Once it began to show that I was pregnant, I very often got looks from women (in the 50-65 age range) of a condemning nature. I receive these looks while lifting “heavy” things. Apparently, there are some people who believe VERY strongly that pregnant women will harm the baby if they do any of the following: lift more than 20 pounds, lift one’s arms above one’s head (seriously – people think that!), participate in any sort of strenuous activity, or linger outside in ANY kind of sun or heat.

By the way, I checked with my doctor and a pregnant woman can participate with peace in any activity she was doing prior to becoming pregnant… and she can CERTAINLY lift her arms above her head.

And the following are some things I vow never to do as a mother (although no guarantees).

I vow to never say the above awful things to a pregnant woman who clearly can not reverse her decision to be a mother and to only provide her with encouraging words that she might actually WANT to hear (NOT about getting no more sleep ever!).

I vow to NOT share with relish and delight, like a scary campfire story, the tales of 30-hour labors, tears from end to end, and awful complications in delivery.

I vow NOT to share with gloating and pride, tales of 2-hour labors and completely painless deliveries.

I vow to never put those family stickers on the back of my SUV. You know the ones I mean - the stick figures with the dad, mom, three kids, and a dog. Even though I heard they came out with Star Wars ones…. still never.

I vow to keep my facebook profile about me and not ALL about my baby. I scroll through my friends and at least 60% of them have their offspring as their profile pic. (Don’t worry, grandparents, you can learn all the details about baby’s life through another venue).

On Doing a Renovation

Now that Rob’s on TDY, I have a little more time for processing and thought. Here are some notes on doing a home renovation.

Take your timeline, multiply it by three. Then, multiply that by two. That will give you a more accurate idea of how long it will take.

I know you don’t believe me. I wouldn’t either. But it’s true.

If you’re doing a project that tears things all the way out, just take it all down to the studs! Don’t worry about saving the drywall. No drywall makes electrical a million times easier (no, really it’s actually a MILLION times easier).

Remember to support your dedicated husband as he’s crawling in the tiny spaces of the attic muttering to himself words you can’t understand through the ceiling (and probably don’t want to) while pulling electrical wire. That’s not a fun job.

Hire out the drywall!! It’s a big fat pain! And you still see your mistakes, even if you do it well.
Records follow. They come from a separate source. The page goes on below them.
(** * ProcureIQ knowledge-graph builder: a shallow embedding

    The development follows [src/graph/builder.py] and [src/graph/schema.py].
    Python values, dictionaries (insertion ordered), the exceptions the
    builder can meet, the part of [networkx.MultiDiGraph] the builder calls
    and the builder's own methods are written as executable definitions;
    the properties of the pipeline are proved afterwards.

    Conventions of the model:
    - in the tables of [Data] identifiers and country names are text,
      and the other cells are Python scalars; an identifier cell left
      empty in the file is not text but a NaN, and the co-supplier loop
      over such cells is [Builder.co_added], on [Py.cell];
    - a file that exists is given by what [pd.read_csv] does with it: the
      table it returns, with the columns the builder reads, or the error
      it raises; the parsing itself is not modelled;
    - [_save] is given by what it hands to the writers of the three
      output files; the writers themselves, and the errors they can
      raise, are not modelled;
    - a Python [float] is a binary64 datum ([SpecFloat]); the float32
      array arithmetic of NumPy is a parameter ([Np.Kernel]), with the
      binary32 instance of [SpecFloat];
    - the string parsers of [float] and [int], and the order in which a
      [set] is iterated, are parameters ([Py.Runtime]): the iteration
      order is some permutation of the elements;
    - a method that can raise returns a [Py.result]. *)

From Stdlib Require Import List String Ascii ZArith Bool Lia Permutation PeanoNat.
From Stdlib Require Import SpecFloat DecimalString.
Import ListNotations.
Local Open Scope string_scope.
Local Open Scope list_scope.

(* ================================================================== *)
(** ** Python: exceptions, values, conversions *)
(* ================================================================== *)

Module Py.

(** The exceptions that can leave the builder's code. *)
Inductive exn : Type :=
| FileNotFoundError (msg : string)
| KeyError (key : string)
| ValueError
| TypeError
| OverflowError
| EmptyDataError          (* pandas.errors *)
| ParserError.            (* pandas.errors *)

(** A computation either returns or raises. *)
Inductive result (A : Type) : Type :=
| Ok (a : A)
| Raise (e : exn).
Arguments Ok {A} a.
Arguments Raise {A} e.

Definition bind {A B} (c : result A) (k : A -> result B) : result B :=
  match c with
  | Ok a => k a
  | Raise e => Raise e
  end.

(** [try: body / except: handler] with a bare [except]. *)
Definition try_except {A} (body : result A) (handler : result A) : result A :=
  match body with
  | Ok a => Ok a
  | Raise _ => handler
  end.

(** [for x in l: s = body(s, x)], leaving the loop at the first raise. *)
Fixpoint for_each {A S} (body : S -> A -> result S) (l : list A) (s : S)
  : result S :=
  match l with
  | [] => Ok s
  | x :: t => bind (body s x) (for_each body t)
  end.

(** [[f(x) for x in l]] where [f] may raise. *)
Fixpoint comprehension {A B} (f : A -> result B) (l : list A)
  : result (list B) :=
  match l with
  | [] => Ok []
  | x :: t => bind (f x) (fun y => bind (comprehension f t)
                                        (fun ys => Ok (y :: ys)))
  end.

(** [enumerate(l)]. *)
Definition enumerate {A} (l : list A) : list (nat * A) :=
  combine (seq 0 (List.length l)) l.

(** A Python [float] is an IEEE-754 binary64 datum. *)
Definition pyfloat : Type := spec_float.
Definition f64_prec : Z := 53.
Definition f64_emax : Z := 1024.
Definition fzero : pyfloat := S754_zero false.

(** The scalars a cell of a table, a node attribute or an edge
    attribute can hold. *)
Inductive PyVal : Type :=
| VNone
| VBool (b : bool)
| VInt (z : Z)
| VFloat (f : pyfloat)
| VStr (s : string).

(** Truth value of a scalar ([if v], [v or d], [v and w]). *)
Definition truthy (v : PyVal) : bool :=
  match v with
  | VNone => false
  | VBool b => b
  | VInt z => negb (Z.eqb z 0)
  | VFloat (S754_zero _) => false
  | VFloat _ => true
  | VStr s => negb (String.eqb s "")
  end.

(** Truth value of a string ([if s]). *)
Definition truthy_str (s : string) : bool := negb (String.eqb s "").

(** [v or d]. *)
Definition py_or (v d : PyVal) : PyVal := if truthy v then v else d.

(** [v == v]: false only for a NaN. *)
Definition eq_self (v : PyVal) : bool :=
  match v with
  | VFloat S754_nan => false
  | _ => true
  end.

(** [v is not None]. *)
Definition is_not_None (v : PyVal) : bool :=
  match v with
  | VNone => false
  | _ => true
  end.

(** [o == s] for the result [o] of a [dict.get] and a string literal. *)
Definition eq_str (o : option PyVal) (s : string) : bool :=
  match o with
  | Some (VStr r) => String.eqb r s
  | _ => false
  end.

(** The part of the interpreter and of its libraries that the embedding
    takes as given: the parsers behind [float(str)] and [int(str)], the
    text of a float, the order in which a [set] is iterated (some
    permutation of its elements), and whether [torch_geometric] can be
    imported. *)
Record Runtime : Type := {
  str_to_float : string -> option pyfloat;
  str_to_int : string -> option Z;
  float_repr : pyfloat -> string;
  set_iter : list (string * string) -> list (string * string);
  set_iter_perm : forall l, Permutation (set_iter l) l;
  has_torch_geometric : bool
}.

(** Nearest binary64 to an integer; overflow gives an infinity. *)
Definition float_of_Z (z : Z) : pyfloat :=
  binary_normalize f64_prec f64_emax z 0 false.

(** [float(v)]. *)
Definition float (rt : Runtime) (v : PyVal) : result pyfloat :=
  match v with
  | VNone => Raise TypeError
  | VBool b => Ok (float_of_Z (if b then 1 else 0))
  | VInt z =>
      match float_of_Z z with
      | S754_infinity _ => Raise OverflowError
      | f => Ok f
      end
  | VFloat f => Ok f
  | VStr s =>
      match str_to_float rt s with
      | Some f => Ok f
      | None => Raise ValueError
      end
  end.

(** [int(v)]: a float is truncated towards zero. *)
Definition int (rt : Runtime) (v : PyVal) : result Z :=
  match v with
  | VNone => Raise TypeError
  | VBool b => Ok (if b then 1 else 0)%Z
  | VInt z => Ok z
  | VFloat (S754_zero _) => Ok 0%Z
  | VFloat (S754_infinity _) => Raise OverflowError
  | VFloat S754_nan => Raise ValueError
  | VFloat (S754_finite s m e) =>
      let a := match e with
               | Zneg p => Z.shiftr (Zpos m) (Zpos p)
               | _ => Z.shiftl (Zpos m) e
               end in
      Ok (if s then Z.opp a else a)
  | VStr s =>
      match str_to_int rt s with
      | Some z => Ok z
      | None => Raise ValueError
      end
  end.

(** [str(v)]. *)
Definition str (rt : Runtime) (v : PyVal) : string :=
  match v with
  | VNone => "None"
  | VBool true => "True"
  | VBool false => "False"
  | VInt z => NilZero.string_of_int (Z.to_int z)
  | VFloat f => float_repr rt f
  | VStr s => s
  end.

(** [tuple(sorted([a, b]))] on strings. *)
Definition sorted_pair (a b : string) : string * string :=
  if String.ltb b a then (b, a) else (a, b).

Definition pair_eqb (p q : string * string) : bool :=
  String.eqb (fst p) (fst q) && String.eqb (snd p) (snd q).

(** [s.add(p)] on a set of pairs, kept in order of first insertion. *)
Definition set_add (p : string * string) (s : list (string * string))
  : list (string * string) :=
  if existsb (pair_eqb p) s then s else s ++ [p].

(** An identifier cell of a table as [pd.read_csv] hands it over: the
    text of the cell, or NaN when the cell is empty. *)
Inductive cell : Type :=
| Text (s : string)
| Empty.

(** [tuple(sorted([a, b]))] on two cells.  The sort compares [b < a]:
    text against text by code points, NaN against NaN with [False],
    and text against NaN is a [TypeError]. *)
Definition sorted_cells (a b : cell) : result (cell * cell) :=
  match a, b with
  | Text x, Text y =>
      Ok (if String.ltb y x then (Text y, Text x) else (Text x, Text y))
  | Empty, Empty => Ok (Empty, Empty)
  | Text _, Empty | Empty, Text _ => Raise TypeError
  end.

(** [a / b] on two ints with [a >= 0] and [b > 0]: the quotient,
    correctly rounded to a float; a quotient beyond the floats raises. *)
Definition int_truediv (a : N) (b : positive) : result pyfloat :=
  match a with
  | N0 => Ok fzero
  | Npos p =>
      match SFdiv f64_prec f64_emax (S754_finite false p 0)
                  (S754_finite false b 0) with
      | S754_infinity _ => Raise OverflowError
      | f => Ok f
      end
  end.

End Py.

Notation "x <- c ;; k" := (Py.bind c (fun x => k))
  (at level 61, c at next level, right associativity).

(* ================================================================== *)
(** ** Dictionaries: insertion ordered, keyed by strings *)
(* ================================================================== *)

Module Dict.

Definition dict (V : Type) : Type := list (string * V).

(** [d.get(k)]. *)
Fixpoint get {V} (k : string) (d : dict V) : option V :=
  match d with
  | [] => None
  | (k', v) :: t => if String.eqb k' k then Some v else get k t
  end.

(** [d.get(k, dflt)]. *)
Definition get_default {V} (k : string) (d : dict V) (dflt : V) : V :=
  match get k d with
  | Some v => v
  | None => dflt
  end.

(** [k in d]. *)
Definition mem {V} (k : string) (d : dict V) : bool :=
  match get k d with
  | Some _ => true
  | None => false
  end.

(** [d[k] = v]: an existing key keeps its place, a new one goes last. *)
Fixpoint set {V} (k : string) (v : V) (d : dict V) : dict V :=
  match d with
  | [] => [(k, v)]
  | (k', v') :: t =>
      if String.eqb k' k then (k', v) :: t else (k', v') :: set k v t
  end.

(** [d.update(new)]. *)
Definition update {V} (d new : dict V) : dict V :=
  fold_left (fun acc kv => set (fst kv) (snd kv) acc) new d.

Definition keys {V} (d : dict V) : list string := map fst d.
Definition values {V} (d : dict V) : list V := map snd d.

End Dict.

(* ================================================================== *)
(** ** networkx.MultiDiGraph, as far as the builder uses it *)
(* ================================================================== *)

Module Nx.

Definition attrs : Type := Dict.dict Py.PyVal.

(** [_node] maps a node to its attributes; [_adj] maps a node to its
    successors, each with the attribute dictionaries of the parallel
    edges in key order 0, 1, 2, ... *)
Record MultiDiGraph : Type := {
  _node : Dict.dict attrs;
  _adj : Dict.dict (Dict.dict (list attrs))
}.

Definition empty : MultiDiGraph := {| _node := []; _adj := [] |}.

(** [n in G]. *)
Definition has_node (G : MultiDiGraph) (n : string) : bool :=
  Dict.mem n (_node G).

(** [G.add_node(n, **attr)]. *)
Definition add_node (G : MultiDiGraph) (n : string) (attr : attrs)
  : MultiDiGraph :=
  if Dict.mem n (_adj G) then
    {| _node := Dict.set n (Dict.update (Dict.get_default n (_node G) []) attr)
                         (_node G);
       _adj := _adj G |}
  else
    {| _node := Dict.set n (Dict.update [] attr) (_node G);
       _adj := Dict.set n [] (_adj G) |}.

(** The node creation [add_edge] performs for an unknown endpoint. *)
Definition touch (G : MultiDiGraph) (n : string) : MultiDiGraph :=
  if Dict.mem n (_adj G) then G
  else {| _node := Dict.set n [] (_node G);
          _adj := Dict.set n [] (_adj G) |}.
Making concrete countertops sounds glamorous and creative, but that part is only a sixth of the actual time involved. The meat and bones of it is lots of math, lots of perfection, and lots of prep.

When doing a kitchen, you will be happy to have any type of functioning kitchen as much as possible. If that means balancing the old kitchen sink on the new cabinets and prepping dinner on a piece of tile, then do it. Frustration is thinking “I can cook this for dinner… oh wait. No I can’t. Well, I could make… nope, that won’t work either…” Funny and sad.

Overall, we’ve been SUPER happy with what we’ve done. We’ve learned a lot and it’s SO rewarding to see the progress and know that WE did that!